(Stored data entries)
• • • • • • •

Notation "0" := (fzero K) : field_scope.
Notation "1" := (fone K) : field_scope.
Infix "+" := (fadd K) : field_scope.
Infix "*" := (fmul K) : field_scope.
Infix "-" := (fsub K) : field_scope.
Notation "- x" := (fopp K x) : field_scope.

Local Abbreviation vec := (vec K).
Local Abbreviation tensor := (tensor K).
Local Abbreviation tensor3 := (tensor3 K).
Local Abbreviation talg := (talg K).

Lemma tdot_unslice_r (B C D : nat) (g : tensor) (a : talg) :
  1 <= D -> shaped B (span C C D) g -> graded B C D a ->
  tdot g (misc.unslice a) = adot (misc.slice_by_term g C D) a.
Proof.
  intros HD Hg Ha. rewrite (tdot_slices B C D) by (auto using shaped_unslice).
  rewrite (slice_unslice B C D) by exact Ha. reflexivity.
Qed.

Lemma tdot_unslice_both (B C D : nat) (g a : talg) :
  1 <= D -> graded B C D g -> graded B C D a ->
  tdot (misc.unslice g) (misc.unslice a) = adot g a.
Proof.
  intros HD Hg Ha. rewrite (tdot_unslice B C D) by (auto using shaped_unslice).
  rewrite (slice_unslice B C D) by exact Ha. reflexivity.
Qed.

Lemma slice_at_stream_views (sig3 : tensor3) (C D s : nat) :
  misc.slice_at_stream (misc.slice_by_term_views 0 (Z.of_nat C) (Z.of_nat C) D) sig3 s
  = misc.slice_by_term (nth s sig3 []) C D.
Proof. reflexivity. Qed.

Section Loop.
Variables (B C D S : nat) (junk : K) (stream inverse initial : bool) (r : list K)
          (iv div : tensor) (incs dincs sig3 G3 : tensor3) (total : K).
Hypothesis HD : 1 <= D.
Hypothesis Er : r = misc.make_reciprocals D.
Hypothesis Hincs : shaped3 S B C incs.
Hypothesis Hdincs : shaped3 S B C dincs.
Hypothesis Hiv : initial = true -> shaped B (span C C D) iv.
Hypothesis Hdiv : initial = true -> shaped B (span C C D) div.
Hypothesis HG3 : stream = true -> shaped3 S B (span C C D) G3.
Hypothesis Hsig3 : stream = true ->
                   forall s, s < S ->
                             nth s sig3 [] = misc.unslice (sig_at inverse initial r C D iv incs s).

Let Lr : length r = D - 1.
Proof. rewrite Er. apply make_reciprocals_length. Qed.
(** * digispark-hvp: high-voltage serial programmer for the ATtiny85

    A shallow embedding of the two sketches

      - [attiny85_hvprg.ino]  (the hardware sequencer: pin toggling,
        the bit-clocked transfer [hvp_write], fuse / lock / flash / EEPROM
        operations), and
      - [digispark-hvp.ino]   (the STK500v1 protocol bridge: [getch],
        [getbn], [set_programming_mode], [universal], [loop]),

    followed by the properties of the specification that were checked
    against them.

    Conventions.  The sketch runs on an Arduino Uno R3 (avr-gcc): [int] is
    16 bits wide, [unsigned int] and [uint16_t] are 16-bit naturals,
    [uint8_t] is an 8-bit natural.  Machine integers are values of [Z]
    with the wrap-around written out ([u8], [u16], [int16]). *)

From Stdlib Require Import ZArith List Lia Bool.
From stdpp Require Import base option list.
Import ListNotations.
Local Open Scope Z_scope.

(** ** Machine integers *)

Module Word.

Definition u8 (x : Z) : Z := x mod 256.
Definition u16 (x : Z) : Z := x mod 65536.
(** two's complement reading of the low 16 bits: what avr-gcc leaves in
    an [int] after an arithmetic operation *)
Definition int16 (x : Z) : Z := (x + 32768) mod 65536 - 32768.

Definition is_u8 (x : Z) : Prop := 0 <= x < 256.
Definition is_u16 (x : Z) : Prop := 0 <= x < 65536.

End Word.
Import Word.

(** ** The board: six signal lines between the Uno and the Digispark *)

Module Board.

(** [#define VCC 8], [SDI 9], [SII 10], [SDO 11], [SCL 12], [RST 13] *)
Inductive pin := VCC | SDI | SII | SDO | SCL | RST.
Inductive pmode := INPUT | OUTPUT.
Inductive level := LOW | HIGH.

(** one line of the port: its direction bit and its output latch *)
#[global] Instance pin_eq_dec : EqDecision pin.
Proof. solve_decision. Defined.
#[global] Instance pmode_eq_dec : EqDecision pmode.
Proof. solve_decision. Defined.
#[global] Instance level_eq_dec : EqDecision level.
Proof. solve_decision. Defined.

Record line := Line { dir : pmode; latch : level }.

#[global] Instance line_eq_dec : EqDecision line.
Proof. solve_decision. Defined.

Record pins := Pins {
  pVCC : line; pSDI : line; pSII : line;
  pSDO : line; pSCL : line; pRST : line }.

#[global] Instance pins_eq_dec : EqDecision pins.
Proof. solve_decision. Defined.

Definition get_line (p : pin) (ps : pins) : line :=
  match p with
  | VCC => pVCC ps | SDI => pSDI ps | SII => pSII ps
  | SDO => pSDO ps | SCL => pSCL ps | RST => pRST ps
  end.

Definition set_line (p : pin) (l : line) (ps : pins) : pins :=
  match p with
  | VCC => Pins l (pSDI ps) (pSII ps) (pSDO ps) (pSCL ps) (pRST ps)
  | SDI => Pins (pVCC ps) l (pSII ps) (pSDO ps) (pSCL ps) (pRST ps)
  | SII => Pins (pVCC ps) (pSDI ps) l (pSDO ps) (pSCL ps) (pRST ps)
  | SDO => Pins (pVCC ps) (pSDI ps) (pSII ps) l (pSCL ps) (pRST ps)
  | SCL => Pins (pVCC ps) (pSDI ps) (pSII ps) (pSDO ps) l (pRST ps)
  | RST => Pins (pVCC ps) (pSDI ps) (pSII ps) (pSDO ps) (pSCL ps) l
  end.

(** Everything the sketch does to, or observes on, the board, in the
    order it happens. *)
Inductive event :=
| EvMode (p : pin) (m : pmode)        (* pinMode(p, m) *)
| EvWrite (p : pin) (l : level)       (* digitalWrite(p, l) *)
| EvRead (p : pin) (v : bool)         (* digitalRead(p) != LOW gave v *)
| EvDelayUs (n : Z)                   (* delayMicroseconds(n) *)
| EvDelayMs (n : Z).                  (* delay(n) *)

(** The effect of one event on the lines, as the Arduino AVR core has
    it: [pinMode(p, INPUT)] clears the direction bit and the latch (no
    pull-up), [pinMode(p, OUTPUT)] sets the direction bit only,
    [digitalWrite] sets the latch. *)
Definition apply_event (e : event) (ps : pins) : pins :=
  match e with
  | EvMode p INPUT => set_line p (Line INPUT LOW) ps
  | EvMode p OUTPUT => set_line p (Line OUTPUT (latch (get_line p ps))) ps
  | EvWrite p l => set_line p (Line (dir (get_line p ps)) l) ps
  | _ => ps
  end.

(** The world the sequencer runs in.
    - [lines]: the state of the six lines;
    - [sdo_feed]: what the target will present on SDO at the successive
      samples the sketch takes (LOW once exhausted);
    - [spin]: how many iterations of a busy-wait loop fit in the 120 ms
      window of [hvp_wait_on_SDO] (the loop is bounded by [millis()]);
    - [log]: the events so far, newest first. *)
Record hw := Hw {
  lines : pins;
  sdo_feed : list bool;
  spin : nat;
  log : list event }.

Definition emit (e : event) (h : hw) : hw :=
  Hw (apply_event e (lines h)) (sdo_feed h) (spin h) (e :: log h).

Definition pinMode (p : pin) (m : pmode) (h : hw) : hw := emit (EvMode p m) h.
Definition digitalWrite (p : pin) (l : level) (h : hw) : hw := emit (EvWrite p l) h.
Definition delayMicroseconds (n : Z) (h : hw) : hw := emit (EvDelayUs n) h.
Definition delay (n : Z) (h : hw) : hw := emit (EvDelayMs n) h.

• • • • • • •

▶ Your assignment
With every word kept as it is, set down the entries again.

▶ Completed task
Notation "0" := (fzero K) : field_scope.
Notation "1" := (fone K) : field_scope.
Infix "+" := (fadd K) : field_scope.
Infix "*" := (fmul K) : field_scope.
Infix "-" := (fsub K) : field_scope.
Notation "- x" := (fopp K x) : field_scope.

Local Abbreviation vec := (vec K).
Local Abbreviation tensor := (tensor K).
Local Abbreviation tensor3 := (tensor3 K).
Local Abbreviation talg := (talg K).

Lemma tdot_unslice_r (B C D : nat) (g : tensor) (a : talg) :
  1 <= D -> shaped B (span C C D) g -> graded B C D a ->
  tdot g (misc.unslice a) = adot (misc.slice_by_term g C D) a.
Proof.
  intros HD Hg Ha. rewrite (tdot_slices B C D) by (auto using shaped_unslice).
  rewrite (slice_unslice B C D) by exact Ha. reflexivity.
Qed.

Lemma tdot_unslice_both (B C D : nat) (g a : talg) :
  1 <= D -> graded B C D g -> graded B C D a ->
  tdot (misc.unslice g) (misc.unslice a) = adot g a.
Proof.
  intros HD Hg Ha. rewrite (tdot_unslice B C D) by (auto using shaped_unslice).
  rewrite (slice_unslice B C D) by exact Ha. reflexivity.
Qed.

Lemma slice_at_stream_views (sig3 : tensor3) (C D s : nat) :
  misc.slice_at_stream (misc.slice_by_term_views 0 (Z.of_nat C) (Z.of_nat C) D) sig3 s
  = misc.slice_by_term (nth s sig3 []) C D.
Proof. reflexivity. Qed.

Section Loop.
Variables (B C D S : nat) (junk : K) (stream inverse initial : bool) (r : list K)
          (iv div : tensor) (incs dincs sig3 G3 : tensor3) (total : K).
Hypothesis HD : 1 <= D.
Hypothesis Er : r = misc.make_reciprocals D.
Hypothesis Hincs : shaped3 S B C incs.
Hypothesis Hdincs : shaped3 S B C dincs.
Hypothesis Hiv : initial = true -> shaped B (span C C D) iv.
Hypothesis Hdiv : initial = true -> shaped B (span C C D) div.
Hypothesis HG3 : stream = true -> shaped3 S B (span C C D) G3.
Hypothesis Hsig3 : stream = true ->
                   forall s, s < S ->
                             nth s sig3 [] = misc.unslice (sig_at inverse initial r C D iv incs s).

Let Lr : length r = D - 1.
Proof. rewrite Er. apply make_reciprocals_length. Qed.
(** * digispark-hvp: high-voltage serial programmer for the ATtiny85

    A shallow embedding of the two sketches

      - [attiny85_hvprg.ino]  (the hardware sequencer: pin toggling,
        the bit-clocked transfer [hvp_write], fuse / lock / flash / EEPROM
        operations), and
      - [digispark-hvp.ino]   (the STK500v1 protocol bridge: [getch],
        [getbn], [set_programming_mode], [universal], [loop]),

    followed by the properties of the specification that were checked
    against them.

    Conventions.  The sketch runs on an Arduino Uno R3 (avr-gcc): [int] is
    16 bits wide, [unsigned int] and [uint16_t] are 16-bit naturals,
    [uint8_t] is an 8-bit natural.  Machine integers are values of [Z]
    with the wrap-around written out ([u8], [u16], [int16]). *)

From Stdlib Require Import ZArith List Lia Bool.
From stdpp Require Import base option list.
Import ListNotations.
Local Open Scope Z_scope.

(** ** Machine integers *)

Module Word.

Definition u8 (x : Z) : Z := x mod 256.
Definition u16 (x : Z) : Z := x mod 65536.
(** two's complement reading of the low 16 bits: what avr-gcc leaves in
    an [int] after an arithmetic operation *)
Definition int16 (x : Z) : Z := (x + 32768) mod 65536 - 32768.

Definition is_u8 (x : Z) : Prop := 0 <= x < 256.
Definition is_u16 (x : Z) : Prop := 0 <= x < 65536.

End Word.
Import Word.

(** ** The board: six signal lines between the Uno and the Digispark *)

Module Board.

(** [#define VCC 8], [SDI 9], [SII 10], [SDO 11], [SCL 12], [RST 13] *)
Inductive pin := VCC | SDI | SII | SDO | SCL | RST.
Inductive pmode := INPUT | OUTPUT.
Inductive level := LOW | HIGH.

(** one line of the port: its direction bit and its output latch *)
#[global] Instance pin_eq_dec : EqDecision pin.
Proof. solve_decision. Defined.
#[global] Instance pmode_eq_dec : EqDecision pmode.
Proof. solve_decision. Defined.
#[global] Instance level_eq_dec : EqDecision level.
Proof. solve_decision. Defined.

Record line := Line { dir : pmode; latch : level }.

#[global] Instance line_eq_dec : EqDecision line.
Proof. solve_decision. Defined.

Record pins := Pins {
  pVCC : line; pSDI : line; pSII : line;
  pSDO : line; pSCL : line; pRST : line }.

#[global] Instance pins_eq_dec : EqDecision pins.
Proof. solve_decision. Defined.

Definition get_line (p : pin) (ps : pins) : line :=
  match p with
  | VCC => pVCC ps | SDI => pSDI ps | SII => pSII ps
  | SDO => pSDO ps | SCL => pSCL ps | RST => pRST ps
  end.

Definition set_line (p : pin) (l : line) (ps : pins) : pins :=
  match p with
  | VCC => Pins l (pSDI ps) (pSII ps) (pSDO ps) (pSCL ps) (pRST ps)
  | SDI => Pins (pVCC ps) l (pSII ps) (pSDO ps) (pSCL ps) (pRST ps)
  | SII => Pins (pVCC ps) (pSDI ps) l (pSDO ps) (pSCL ps) (pRST ps)
  | SDO => Pins (pVCC ps) (pSDI ps) (pSII ps) l (pSCL ps) (pRST ps)
  | SCL => Pins (pVCC ps) (pSDI ps) (pSII ps) (pSDO ps) l (pRST ps)
  | RST => Pins (pVCC ps) (pSDI ps) (pSII ps) (pSDO ps) (pSCL ps) l
  end.

(** Everything the sketch does to, or observes on, the board, in the
    order it happens. *)
Inductive event :=
| EvMode (p : pin) (m : pmode)        (* pinMode(p, m) *)
| EvWrite (p : pin) (l : level)       (* digitalWrite(p, l) *)
| EvRead (p : pin) (v : bool)         (* digitalRead(p) != LOW gave v *)
| EvDelayUs (n : Z)                   (* delayMicroseconds(n) *)
| EvDelayMs (n : Z).                  (* delay(n) *)

(** The effect of one event on the lines, as the Arduino AVR core has
    it: [pinMode(p, INPUT)] clears the direction bit and the latch (no
    pull-up), [pinMode(p, OUTPUT)] sets the direction bit only,
    [digitalWrite] sets the latch. *)
Definition apply_event (e : event) (ps : pins) : pins :=
  match e with
  | EvMode p INPUT => set_line p (Line INPUT LOW) ps
  | EvMode p OUTPUT => set_line p (Line OUTPUT (latch (get_line p ps))) ps
  | EvWrite p l => set_line p (Line (dir (get_line p ps)) l) ps
  | _ => ps
  end.

(** The world the sequencer runs in.
    - [lines]: the state of the six lines;
    - [sdo_feed]: what the target will present on SDO at the successive
      samples the sketch takes (LOW once exhausted);
    - [spin]: how many iterations of a busy-wait loop fit in the 120 ms
      window of [hvp_wait_on_SDO] (the loop is bounded by [millis()]);
    - [log]: the events so far, newest first. *)
Record hw := Hw {
  lines : pins;
  sdo_feed : list bool;
  spin : nat;
  log : list event }.

Definition emit (e : event) (h : hw) : hw :=
  Hw (apply_event e (lines h)) (sdo_feed h) (spin h) (e :: log h).

Definition pinMode (p : pin) (m : pmode) (h : hw) : hw := emit (EvMode p m) h.
Definition digitalWrite (p : pin) (l : level) (h : hw) : hw := emit (EvWrite p l) h.
Definition delayMicroseconds (n : Z) (h : hw) : hw := emit (EvDelayUs n) h.
Definition delay (n : Z) (h : hw) : hw := emit (EvDelayMs n) h.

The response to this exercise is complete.